### PROBLEM TO WORK ON
Copy all the lines of the data that include the word "PBool".

**** DATA SECTION

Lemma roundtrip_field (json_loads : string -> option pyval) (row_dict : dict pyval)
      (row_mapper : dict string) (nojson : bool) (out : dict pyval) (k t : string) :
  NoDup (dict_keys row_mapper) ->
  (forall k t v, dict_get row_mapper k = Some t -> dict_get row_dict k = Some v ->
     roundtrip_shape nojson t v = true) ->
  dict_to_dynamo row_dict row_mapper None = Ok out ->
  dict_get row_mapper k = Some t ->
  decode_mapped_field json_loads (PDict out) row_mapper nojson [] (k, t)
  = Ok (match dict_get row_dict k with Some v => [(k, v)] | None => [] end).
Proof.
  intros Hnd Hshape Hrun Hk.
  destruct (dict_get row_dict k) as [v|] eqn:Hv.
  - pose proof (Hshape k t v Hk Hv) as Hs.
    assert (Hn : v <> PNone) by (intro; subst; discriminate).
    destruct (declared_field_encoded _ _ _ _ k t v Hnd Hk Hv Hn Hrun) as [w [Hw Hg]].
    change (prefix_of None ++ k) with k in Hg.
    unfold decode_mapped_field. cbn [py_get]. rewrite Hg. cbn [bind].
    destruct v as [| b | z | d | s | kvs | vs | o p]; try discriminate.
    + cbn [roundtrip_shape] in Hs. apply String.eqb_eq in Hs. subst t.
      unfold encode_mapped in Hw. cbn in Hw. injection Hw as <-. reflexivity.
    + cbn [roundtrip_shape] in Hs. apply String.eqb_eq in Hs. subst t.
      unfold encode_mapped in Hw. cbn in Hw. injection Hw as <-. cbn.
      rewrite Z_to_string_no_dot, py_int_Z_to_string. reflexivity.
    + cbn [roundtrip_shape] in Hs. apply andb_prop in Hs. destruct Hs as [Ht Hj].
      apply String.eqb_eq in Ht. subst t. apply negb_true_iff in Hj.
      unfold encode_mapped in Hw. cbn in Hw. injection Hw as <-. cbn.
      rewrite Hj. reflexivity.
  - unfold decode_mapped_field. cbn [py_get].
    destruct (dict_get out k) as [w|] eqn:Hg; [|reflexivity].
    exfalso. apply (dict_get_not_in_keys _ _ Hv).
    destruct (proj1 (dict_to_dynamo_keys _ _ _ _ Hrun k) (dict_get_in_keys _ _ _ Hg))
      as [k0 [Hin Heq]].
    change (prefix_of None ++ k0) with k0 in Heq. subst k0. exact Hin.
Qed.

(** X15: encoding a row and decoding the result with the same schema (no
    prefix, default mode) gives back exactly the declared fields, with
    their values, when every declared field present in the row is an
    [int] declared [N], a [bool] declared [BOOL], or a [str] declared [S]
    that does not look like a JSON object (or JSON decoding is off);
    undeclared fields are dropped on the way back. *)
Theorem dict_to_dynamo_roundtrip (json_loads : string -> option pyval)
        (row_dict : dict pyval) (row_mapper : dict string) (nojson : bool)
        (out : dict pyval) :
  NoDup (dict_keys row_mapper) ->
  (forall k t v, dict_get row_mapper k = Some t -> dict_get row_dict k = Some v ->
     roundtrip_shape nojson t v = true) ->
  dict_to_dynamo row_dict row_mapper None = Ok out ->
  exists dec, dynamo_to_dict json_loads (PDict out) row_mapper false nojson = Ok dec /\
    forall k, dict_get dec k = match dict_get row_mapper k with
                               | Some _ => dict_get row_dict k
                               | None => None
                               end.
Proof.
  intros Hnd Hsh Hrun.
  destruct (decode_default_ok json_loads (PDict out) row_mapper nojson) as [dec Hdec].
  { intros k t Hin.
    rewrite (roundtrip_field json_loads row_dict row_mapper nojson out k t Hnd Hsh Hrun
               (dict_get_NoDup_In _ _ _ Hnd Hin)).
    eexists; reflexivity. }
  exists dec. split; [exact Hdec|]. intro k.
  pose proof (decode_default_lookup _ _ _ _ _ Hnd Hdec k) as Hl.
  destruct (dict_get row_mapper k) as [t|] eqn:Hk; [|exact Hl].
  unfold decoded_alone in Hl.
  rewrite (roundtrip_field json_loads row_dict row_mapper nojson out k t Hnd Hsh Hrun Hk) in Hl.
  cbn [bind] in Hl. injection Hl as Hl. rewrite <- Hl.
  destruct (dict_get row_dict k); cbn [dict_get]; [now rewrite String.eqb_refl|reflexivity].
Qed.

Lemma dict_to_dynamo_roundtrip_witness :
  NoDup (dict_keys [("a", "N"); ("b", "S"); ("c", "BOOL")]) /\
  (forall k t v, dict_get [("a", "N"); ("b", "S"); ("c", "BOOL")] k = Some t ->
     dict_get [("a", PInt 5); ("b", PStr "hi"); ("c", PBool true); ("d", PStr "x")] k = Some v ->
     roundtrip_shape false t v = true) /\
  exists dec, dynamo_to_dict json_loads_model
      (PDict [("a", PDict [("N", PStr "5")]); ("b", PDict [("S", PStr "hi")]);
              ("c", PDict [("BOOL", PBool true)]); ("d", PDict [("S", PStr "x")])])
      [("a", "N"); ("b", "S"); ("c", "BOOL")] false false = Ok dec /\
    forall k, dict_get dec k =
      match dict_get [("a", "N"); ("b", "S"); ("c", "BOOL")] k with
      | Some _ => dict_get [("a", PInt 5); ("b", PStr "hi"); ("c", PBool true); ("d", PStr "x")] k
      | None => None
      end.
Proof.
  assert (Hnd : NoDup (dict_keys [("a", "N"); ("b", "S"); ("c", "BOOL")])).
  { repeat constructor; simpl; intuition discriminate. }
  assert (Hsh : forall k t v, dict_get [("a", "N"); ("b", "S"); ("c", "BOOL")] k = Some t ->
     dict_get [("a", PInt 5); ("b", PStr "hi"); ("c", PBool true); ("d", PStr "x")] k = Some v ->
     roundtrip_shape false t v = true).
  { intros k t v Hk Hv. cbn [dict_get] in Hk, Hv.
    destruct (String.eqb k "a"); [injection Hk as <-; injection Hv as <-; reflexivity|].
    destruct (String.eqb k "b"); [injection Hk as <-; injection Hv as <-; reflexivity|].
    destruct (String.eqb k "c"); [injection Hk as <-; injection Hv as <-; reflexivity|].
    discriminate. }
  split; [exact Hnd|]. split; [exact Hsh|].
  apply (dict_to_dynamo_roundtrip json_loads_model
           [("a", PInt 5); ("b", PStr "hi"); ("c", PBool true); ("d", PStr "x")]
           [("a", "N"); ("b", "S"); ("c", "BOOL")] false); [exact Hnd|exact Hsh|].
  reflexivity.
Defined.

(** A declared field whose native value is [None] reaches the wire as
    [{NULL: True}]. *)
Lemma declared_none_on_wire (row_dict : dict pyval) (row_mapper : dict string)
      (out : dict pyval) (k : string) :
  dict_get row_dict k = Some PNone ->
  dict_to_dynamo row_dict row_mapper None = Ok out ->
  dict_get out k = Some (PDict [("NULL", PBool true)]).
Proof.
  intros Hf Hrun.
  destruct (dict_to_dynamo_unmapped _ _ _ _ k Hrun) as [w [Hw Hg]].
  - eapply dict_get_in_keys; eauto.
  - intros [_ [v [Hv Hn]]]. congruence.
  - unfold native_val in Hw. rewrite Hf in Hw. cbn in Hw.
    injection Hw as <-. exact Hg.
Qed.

********
**** DATA SECTION

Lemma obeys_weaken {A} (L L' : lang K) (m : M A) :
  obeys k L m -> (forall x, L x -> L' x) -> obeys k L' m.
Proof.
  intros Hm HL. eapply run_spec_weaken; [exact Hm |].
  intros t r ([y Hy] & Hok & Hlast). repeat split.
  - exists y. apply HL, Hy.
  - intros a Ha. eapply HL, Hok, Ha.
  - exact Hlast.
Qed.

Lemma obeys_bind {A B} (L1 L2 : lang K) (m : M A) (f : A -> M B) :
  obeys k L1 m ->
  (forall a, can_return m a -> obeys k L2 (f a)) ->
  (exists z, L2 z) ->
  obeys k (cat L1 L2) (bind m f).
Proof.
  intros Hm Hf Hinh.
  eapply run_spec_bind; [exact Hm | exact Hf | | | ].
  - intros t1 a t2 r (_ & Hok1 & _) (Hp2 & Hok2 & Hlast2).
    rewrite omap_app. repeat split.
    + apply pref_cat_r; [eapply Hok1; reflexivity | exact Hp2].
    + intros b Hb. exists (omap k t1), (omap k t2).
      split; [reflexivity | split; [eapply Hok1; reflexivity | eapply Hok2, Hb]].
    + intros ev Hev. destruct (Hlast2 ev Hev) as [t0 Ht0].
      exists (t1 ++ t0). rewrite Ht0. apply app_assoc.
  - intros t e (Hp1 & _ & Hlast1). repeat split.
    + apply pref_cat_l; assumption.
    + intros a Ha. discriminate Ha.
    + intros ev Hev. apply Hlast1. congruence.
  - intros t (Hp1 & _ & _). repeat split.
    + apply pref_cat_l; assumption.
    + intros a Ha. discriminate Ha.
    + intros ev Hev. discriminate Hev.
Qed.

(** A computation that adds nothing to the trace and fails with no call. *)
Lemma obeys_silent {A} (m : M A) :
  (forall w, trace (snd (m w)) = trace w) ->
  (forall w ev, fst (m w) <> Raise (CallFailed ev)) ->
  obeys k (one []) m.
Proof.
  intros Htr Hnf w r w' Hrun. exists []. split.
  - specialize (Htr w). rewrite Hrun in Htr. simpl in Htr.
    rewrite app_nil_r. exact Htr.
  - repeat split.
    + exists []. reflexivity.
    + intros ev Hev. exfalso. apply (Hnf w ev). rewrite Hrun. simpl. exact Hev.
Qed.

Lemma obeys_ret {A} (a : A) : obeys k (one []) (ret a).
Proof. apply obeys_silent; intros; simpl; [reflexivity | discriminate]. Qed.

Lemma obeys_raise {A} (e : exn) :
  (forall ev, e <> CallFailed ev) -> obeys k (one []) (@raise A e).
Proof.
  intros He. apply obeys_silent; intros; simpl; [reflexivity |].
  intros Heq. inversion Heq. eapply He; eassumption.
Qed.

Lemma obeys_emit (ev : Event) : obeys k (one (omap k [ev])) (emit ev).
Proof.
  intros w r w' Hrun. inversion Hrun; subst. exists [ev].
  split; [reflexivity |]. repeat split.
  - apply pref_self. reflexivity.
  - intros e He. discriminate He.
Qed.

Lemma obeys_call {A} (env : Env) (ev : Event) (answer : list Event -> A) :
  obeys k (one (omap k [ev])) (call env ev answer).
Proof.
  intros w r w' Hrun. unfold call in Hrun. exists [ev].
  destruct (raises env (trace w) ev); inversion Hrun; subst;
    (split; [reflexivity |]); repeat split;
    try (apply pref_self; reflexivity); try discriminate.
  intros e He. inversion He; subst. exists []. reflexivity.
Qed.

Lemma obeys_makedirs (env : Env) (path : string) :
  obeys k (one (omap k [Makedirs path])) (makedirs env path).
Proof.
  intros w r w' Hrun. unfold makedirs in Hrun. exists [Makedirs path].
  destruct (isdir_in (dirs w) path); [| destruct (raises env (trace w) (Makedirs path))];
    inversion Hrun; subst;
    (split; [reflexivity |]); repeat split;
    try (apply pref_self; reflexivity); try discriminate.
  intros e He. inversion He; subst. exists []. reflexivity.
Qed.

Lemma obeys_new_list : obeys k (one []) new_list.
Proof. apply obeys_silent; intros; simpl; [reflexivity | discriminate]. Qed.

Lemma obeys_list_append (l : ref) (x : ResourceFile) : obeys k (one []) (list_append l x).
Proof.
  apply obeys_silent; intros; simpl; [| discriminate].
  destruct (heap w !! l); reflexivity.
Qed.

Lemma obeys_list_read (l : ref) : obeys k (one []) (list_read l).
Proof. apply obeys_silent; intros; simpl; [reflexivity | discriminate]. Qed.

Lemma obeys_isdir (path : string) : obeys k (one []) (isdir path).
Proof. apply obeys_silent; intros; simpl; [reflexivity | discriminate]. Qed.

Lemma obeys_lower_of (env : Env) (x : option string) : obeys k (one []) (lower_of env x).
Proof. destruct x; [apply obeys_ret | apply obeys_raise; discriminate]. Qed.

********

### TASK RESPONSE
     dict_get [("a", PInt 5); ("b", PStr "hi"); ("c", PBool true); ("d", PStr "x")] k = Some v ->
              ("c", PDict [("BOOL", PBool true)]); ("d", PDict [("S", PStr "x")])])
      | Some _ => dict_get [("a", PInt 5); ("b", PStr "hi"); ("c", PBool true); ("d", PStr "x")] k
     dict_get [("a", PInt 5); ("b", PStr "hi"); ("c", PBool true); ("d", PStr "x")] k = Some v ->
           [("a", PInt 5); ("b", PStr "hi"); ("c", PBool true); ("d", PStr "x")]
  dict_get out k = Some (PDict [("NULL", PBool true)]).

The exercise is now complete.